The Big Shift

The Big Shift - Leaning on A.I.

How A.I. is revolutionizing the concept of a high-value-add job

Charles D. Morgan

 

IS IT A “correction,” or is it A.I.? That’s been the gist of the speculation surrounding the recent massive layoffs from some of the biggest companies in the business world: UPS, some 34,000 employees; Verizon, 15,000 jobs, mostly through layoffs; Amazon, 14,000 employees; Target, nearly 2,000 employees. Amazon’s CEO, Andy Jassy, says his company’s layoffs have nothing to do with A.I., but, rather, with overexpansion. “If you grow as fast as we did for several years,” he said, “the size of businesses, the number of people, the number of locations, the types of businesses you’re in, you end up with a lot more people than what you had before, and you end up with a lot more layers.”

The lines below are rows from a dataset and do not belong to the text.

(* ===== verification/KParseMenu.v ===== *)
(** * [menuconfig]: the last prompt of the entry becomes a menu *)
From S2P Require Import Prelude CLib KData KExpr KExprFacts KExprSyms.
From S2P Require Import KState KSymbol KSymFrame KSymRef KSymTab KMenu KMenuInv KParse KParseInv KParseTree KParseOpts.
Open Scope pr30_scope.

Definition pr_to_menu (q : property) : property :=
  Property (pr_sym q) P_MENU (pr_text q) (pr_visible q) (pr_visible_tri q) (pr_expr q) (pr_menu q).
Definition menu_prop_store (p : pid) (x : property) (k : kstate) : kstate :=
  ks_set_props (<[p := pr_to_menu x]> (ks_props k)) k.

Section ToMenu.
Context (k : kstate) (p : pid) (x : property).
Context (B : binv k) (Hx : ks_props k !! p = Some x) (Ht : pr_type x = P_PROMPT).
Let k' := menu_prop_store p x k.

Lemma to_menu_lookup q : ks_props k' !! q = if decide (q = p) then Some (pr_to_menu x) else ks_props k !! q.
Proof. simpl. case_decide as E; [subst; apply lookup_insert_eq|by rewrite lookup_insert_ne]. Qed.

Lemma to_menu_choice l : choice_prop k' l = choice_prop k l.
Proof using Hx Ht.
  induction l as [|q l IH]; [done|]. simpl. destruct (decide (q = p)) as [->|Hne].
  - rewrite lookup_insert_eq, Hx. simpl. by rewrite Ht, !decide_False, IH by done.
  - by rewrite lookup_insert_ne, IH.
Qed.

Lemma to_menu_minv : minv k'.
Proof using B Hx Ht.
  pose proof (bi_minv k B) as I.
  assert (L : ∀ q z, ks_props k !! q = Some z → is_Some (ks_props k' !! q)).
  { intros q z Hz. rewrite to_menu_lookup. case_decide; by eexists. }
  split; try apply I.
  - intros s y q Hy Hq. destruct (mi_props k I s y q Hy Hq) as [z Hz]. by eapply L.
  - intros s y Hy Cy. destruct (mi_choice k I s y Hy Cy) as (q & z & Hq & Hz & Hv). rewrite to_menu_choice.
    assert (q ≠ p); [|exists q, z; by rewrite to_menu_lookup, decide_False].
    intros ->. pose proof (choice_prop_is k _ _ _ Hq Hx). congruence.
  - intros q z. rewrite to_menu_lookup. case_decide as E.
    + intros [= <-]. destruct (mi_prop k I p x Hx) as (G & O & M & _). done.
    + intros Hz. by apply (mi_prop k I q).
  - intros m z q Hm Hq. destruct (mi_prompt k I m z q Hm Hq) as (w & Hw & Nw). rewrite to_menu_lookup.
    case_decide; [by eexists|by exists w].
  - intros q [z Hz]. apply (mi_new k I). rewrite to_menu_lookup in Hz. case_decide; [subst; by eexists|by eexists].
Qed.

Lemma to_menu_binv : binv k'.
Proof using B Hx Ht.
  pose proof to_menu_minv as I'. destruct B as [I Ok Co St M E L N].
  split; [done|by apply (hash_ok_same k)|by apply (consts_ok_same k)|by apply (static_same k)|done..].
Qed.
End ToMenu.

(** ** The last prompt *)

Lemma last_prompt_none sps l o :
  existsb has_text sps = false → length sps = length l → last_prompt sps l o = o.
Proof.
  revert l o. induction sps as [|sp sps IH]; intros [|p l] o H E; simplify_eq/=; [done|].
  apply orb_false_iff in H as [-> H]. auto.
Qed.
Lemma last_prompt_some sps l o :
  existsb has_text sps = true → length sps = length l → ∃ q, last_prompt sps l o = Some q ∧ q ∈ l.
Proof.
  revert l o. induction sps as [|sp sps IH]; intros [|p l] o H E; simplify_eq/=.
  destruct (existsb has_text sps) eqn:Et.
  - destruct (IH l (if has_text sp then Some p else o)) as (q & Hq & Hin); [done..|]. exists q. split; [done|by right].
  - rewrite orb_false_r in H. rewrite H. rewrite last_prompt_none by done. exists p. split; [done|by left].
Qed.
Lemma promote_none sps : existsb has_text sps = false → promote sps = sps.
Proof. destruct sps as [|sp sps]; [done|]. simpl. intros [-> ->]%orb_false_iff. done. Qed.
Lemma promote_text sps : map has_text (promote sps) = map has_text sps.
Proof.
  induction sps as [|sp sps IH]; [done|]. simpl. destruct (existsb has_text sps); [simpl; by rewrite IH|].
  destruct (has_text sp) eqn:E; simpl; [|by rewrite E]. unfold has_text at 1. simpl. by unfold has_text in E; rewrite E.
Qed.
Lemma last_prompt_text sps sps' l o : map has_text sps = map has_text sps' → last_prompt sps l o = last_prompt sps' l o.
Proof.
  revert sps' l o. induction sps as [|sp sps IH]; intros [|sp' sps'] [|p l] o E; simpl in *; try done.
  injection E as E1 E2. rewrite E1. by apply IH.
Qed.

Lemma prop_says_other k p x e sp q :
  q ≠ p → prop_says k e sp q → prop_says (menu_prop_store p x k) e sp q.
Proof.
  intros Hne (z & Hz & ? & ? & ? & F & O). exists z. assert (K : keeps_entries k (menu_prop_store p x k)) by (by intros ? ? ?).
  split_and!; [by rewrite to_menu_lookup, decide_False|done|done|done|by apply (fdenotes_mono k)|by apply (odenotes_mono k)].
Qed.

Lemma props_say_other k p x e sps l :
  p ∉ l → Forall2 (prop_says k e) sps l → Forall2 (prop_says (menu_prop_store p x k) e) sps l.
Proof.
  intros Np F. induction F as [|sp q sps l H F IH]; [constructor|]. apply not_elem_of_cons in Np as [N1 N2].
  constructor; [|auto]. by apply prop_says_other.
Qed.

Lemma promote_says k e sps l o q x :
  Forall2 (prop_says k e) sps l → NoDup l → existsb has_text sps = true →
  last_prompt sps l o = Some q → ks_props k !! q = Some x →
  Forall2 (prop_says (menu_prop_store q x k) e) (promote sps) l.
Proof.
  intros F. revert o. induction F as [|sp p sps l Hsp F IH]; intros o Nd T Hl Hx; [done|].
  apply NoDup_cons in Nd as [Np Nd]. pose proof (Forall2_length _ _ _ F) as El. simpl in *.
  destruct (existsb has_text sps) eqn:Et.
  - constructor; [|by eapply IH]. apply prop_says_other; [|done].
    destruct (last_prompt_some sps l (if has_text sp then Some p else o) Et El) as (q' & Hq' & Hin).
    intros ->. by assert (q' = q) as -> by congruence.
  - rewrite orb_false_r in T. rewrite T, last_prompt_none in Hl by done. rewrite T. injection Hl as <-. constructor.
    + destruct Hsp as (z & Hz & Hm & Hty & Htx & Hf & Hv). assert (z = x) as -> by congruence.
      assert (K : keeps_entries k (menu_prop_store p x k)) by (by intros ? ? ?).
      exists (pr_to_menu x). rewrite to_menu_lookup, decide_True by done.
      split_and!; [done|done|done|done|by apply (fdenotes_mono k)|by apply (odenotes_mono k)].
    + by apply props_say_other.
Qed.

(** ** The action *)

Definition hd_promote (h : head) : head := Head (hd_parent h) (hd_sym h) (promote (hd_props h)) (hd_deps h).
(** The prompts of a [config] statement. *)
Definition prompts_only (h : head) : Prop := ∀ sp, sp ∈ hd_props h → has_text sp = true → ps_type sp = P_PROMPT.

Lemma last_prompt_spec k e sps l o q :
  Forall2 (prop_says k e) sps l → existsb has_text sps = true → last_prompt sps l o = Some q →
  ∃ sp, sp ∈ sps ∧ has_text sp = true ∧ prop_says k e sp q.
Proof.
  intros F. revert o. induction F as [|sp p sps l Hsp F IH]; intros o T Hl; [done|].
  pose proof (Forall2_length _ _ _ F) as El. simpl in *. destruct (existsb has_text sps) eqn:Et.
  - destruct (IH _ eq_refl Hl) as (sp' & Hin & ?). exists sp'. split; [by right|done].
  - rewrite orb_false_r in T. rewrite T, last_prompt_none in Hl by done. injection Hl as <-.
    exists sp. split; [by left|done].
Qed.

Lemma own_to_menu k p x e l : ks_props k !! p = Some x → own (menu_prop_store p x k) e l = own k e l.
Proof.
  intros Hx. unfold own. induction l as [|q l IH]; [done|]. rewrite !filter_cons, IH, to_menu_lookup.
  destruct (decide (q = p)) as [->|]; [|done]. by rewrite Hx.
Qed.

Lemma building_promote k0 k h q x :
  building k0 k h → prompts_only h → ks_menus k !! ks_new_menu k0 = Some x → mn_prompt x = Some q →
  yields (upd_prop q pr_to_menu) k (λ _ k', building k0 k' (hd_promote h)).
Proof.
  intros Bu Po Hx Hq. pose proof (bu_start _ _ _ Bu) as B0. pose proof (bu_inv _ _ _ Bu) as B.
  destruct (bu_says _ _ _ Bu) as (x0 & l & H & Hp & Hd & Hl & Nd & Ho & Hs). assert (x0 = x) as -> by congruence.
  pose proof (Forall2_length _ _ _ Hl) as El. rewrite Ho in Hq.
  assert (T : existsb has_text (hd_props h) = true).
  { destruct (existsb has_text (hd_props h)) eqn:Et; [done|]. by rewrite last_prompt_none in Hq. }
  destruct (last_prompt_spec _ _ _ _ _ _ Hl T Hq) as (sp & Hin & Tsp & z & Hz & Hm & Hty & _).
  rewrite (Po sp Hin Tsp) in Hty. eapply yields_done; [unfold upd_prop, mthen, get_prop; rewrite Hz; done|].
  change (building k0 (menu_prop_store q z k) (hd_promote h)).
  assert (Kp : keeps_entries k (menu_prop_store q z k)) by (by intros ? ? ?).
  eapply (building_step k0 k _ h _ x x); [done|by apply to_menu_binv| | |done|by rewrite insert_id|done..].
  - destruct (bu_grows _ _ _ Bu) as [A1 A2 A3 A4 A5]. assert (Nq : ∀ w, ks_props k0 !! q ≠ Some w).
    { intros w Hw. assert (w = z) as -> by (pose proof (A2 q w Hw); congruence).
      destruct (mi_prop k0 (bi_minv k0 B0) q z Hw) as (_ & _ & M & _). pose proof (bi_menus k0 B0 _ (M _ Hm)). lia. }
    split; [|intros p w Hw; rewrite to_menu_lookup, decide_False; [by apply A2|intros ->; by eapply Nq]|done..].
    intros s y Hy. destruct (A1 s y Hy) as (y' & l' & Hy' & Id & Ch & P & L). exists y', l'. split_and!; [done..|].
    intros p Hp'. destruct (L p Hp') as (w & m & Hw & Hwm & Le). rewrite to_menu_lookup. case_decide as E; [|eauto].
    exists (pr_to_menu z), m. split_and!; [done|simpl; congruence|done].
  - exists x, l. simpl. split_and!; [done|done|by apply (deps_say_mono k)|by eapply promote_says|done| |].
    + rewrite (last_prompt_text _ (hd_props h)); [done|apply promote_text].
    + eapply sym_says_mono; [|exact Kp|exact Hs]. intros s y Hy. exists y. by rewrite own_to_menu.
Qed.

Lemma menuconfig_end_ok k0 n h p :
  pbuild k0 n h p → prompts_only h → yields menuconfig_stmt_end p (λ _ p', pbuild k0 n (hd_promote h) p').
Proof.
  intros [Bu En] Po. destruct (bu_says _ _ _ Bu) as (x & l & H & Hp & Hd & Hl & Nd & Ho & Hs).
  pose proof (Forall2_length _ _ _ Hl) as El. unfold menuconfig_stmt_end. apply yields_gets. simpl.
  rewrite (bu_entry _ _ _ Bu). unfold yields, mthen at 1, lift at 1, get_menu. rewrite H. simpl.
  destruct p as [k ne he out]. simpl in *. change (ps_set_k k (Parser k ne he out)) with (Parser k ne he out).
  eapply yields_bind; [|intros ? p1 Bu1; exact (pbuild_ret () _ _ _ _ _ Bu1 eq_refl)].
  destruct (mn_prompt x) as [q|] eqn:Eq.
  - apply (pbuild_lift _ k0 n h _ (Parser k ne he out)); [done|]. intros _. by eapply building_promote.
  - eapply yields_done; [done|]. split; [|done]. simpl. destruct (existsb has_text (hd_props h)) eqn:Et.
    + destruct (last_prompt_some _ l None Et El) as (q & Hq & _). congruence.
    + unfold hd_promote. rewrite promote_none by done. by destruct h.
Qed.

His comment about overexpansion is true enough, but I’ll tell you this. At my company, First Orion, we haven’t added a significant number of people in several years, and our revenues have doubled. Much of that is due to automation augmented by A.I. Which brings me to the subject at hand: What does a “high-value-add job” look like in today’s business world, and how much influence does A.I. have in that picture?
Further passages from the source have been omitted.